The electronic version of this article is the complete one and can be found online at: http://asp.eurasipjournals.com/content/2009/1/298605


Received:15 December 2008
Accepted:4 June 2009
Published:16 July 2009

© 2009 The Author(s).

This is an open access article distributed under the Creative Commons Attribution License, which permits unrestricted use, distribution, and reproduction in any medium, provided the original work is properly cited.

Abstract

An eight-channel database of head-related impulse responses (HRIRs) and binaural room impulse responses (BRIRs) is introduced. The impulse responses (IRs) were measured with three-channel behind-the-ear (BTEs) hearing aids and an in-ear microphone at both ears of a human head and torso simulator. The database aims at providing a tool for the evaluation of multichannel hearing aid algorithms in hearing aid research.

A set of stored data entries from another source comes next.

Lemma set_bulk_entries m addr c o size :
  inv m -> 0 <= addr -> 0 <= size -> (POOL_ALIGN | addr) -> addr + size <= 2 ^ PAGEMAP_ADDRESSBITS ->
  exists m', run_call (bulk_fuel size) m (ponyint_pagemap_set_bulk addr c o size) None = Ret (m', None) /\ inv m' /\
    forall b f, 0 <= b < 2 ^ PAGEMAP_ADDRESSBITS ->
       entry m' b f = if decide (addr <= b / POOL_ALIGN * POOL_ALIGN < addr + size)
                      then (match f with Chunk => c | Actor => o end) else entry m b f.
Proof.
  intros Hinv Ha Hs [k Hk] Hle. change PAGEMAP_ADDRESSBITS with 48 in *. change POOL_ALIGN with 1024 in *.
  unfold ponyint_pagemap_set_bulk.
  assert (addr ⊞ size = addr + size) as -> by (unfold add64; apply u64_id; unfold is_u64; lia).
  destruct (Z.ltb_spec addr (addr + size)) as [Hlt|Hge].
  - destruct (run_update (bulk_fuel size) m (Set_node (mk_set c o (Some (addr + size))) addr 0 Root) Hinv)
      as (m' & E & Hinv' & Hent).
    + cbn [pc_ok place_ok]. unfold is_u64. split_and!; (lia || exact I).
    + cbn [update_ok addr_end]. change PAGEMAP_ADDRESSBITS with 48. lia.
    + cbn [steps_left]. unfold pages, bulk_fuel. cbn [addr_end]. change POOL_ALIGN with 1024.
      replace (addr + size - addr) with size by lia. pose proof (Z.div_pos (size + (1024 - 1)) 1024). lia.
    + exists m'. split; [done|]. split; [done|]. intros b f Hb. rewrite Hent by (unfold is_u64; lia). cbn [todo args value chunk actor].
      unfold in_pages, pages. cbn [addr_end]. rewrite !page_small by (change PAGEMAP_ADDRESSBITS with 48; lia).
      change POOL_ALIGN with 1024. replace (addr + size - addr) with size by lia.
      assert (addr / 1024 = k) as -> by (rewrite Hk; by apply Z.div_mul).
      pose proof (Z.div_mod (size + (1024 - 1)) 1024 ltac:(lia)). pose proof (Z.mod_pos_bound (size + (1024 - 1)) 1024 ltac:(lia)).
      destruct (decide _), (Z.leb_spec k (b / 1024)), (Z.ltb_spec (b / 1024) (k + (size + (1024 - 1)) / 1024));
        try done; lia.
  - rewrite run_call_idle. exists m. split; [done|]. split; [done|]. intros b f Hb. destruct (decide _); [lia|done].
Qed.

In addition to the HRIRs derived from measurements in an anechoic chamber, sets of BRIRs for multiple, realistic head and sound-source positions in four natural environments reflecting daily-life communication situations with different reverberation times are provided. For comparison, analytically derived IRs for a rigid acoustic sphere were computed at the multichannel microphone positions of the BTEs and differences to real HRIRs were examined. The scenes' natural acoustic background was also recorded in each of the real-world environments for all eight channels. Overall, the present database allows for a realistic construction of simulated sound fields for hearing instrument research and, consequently, for a realistic evaluation of hearing instrument algorithms.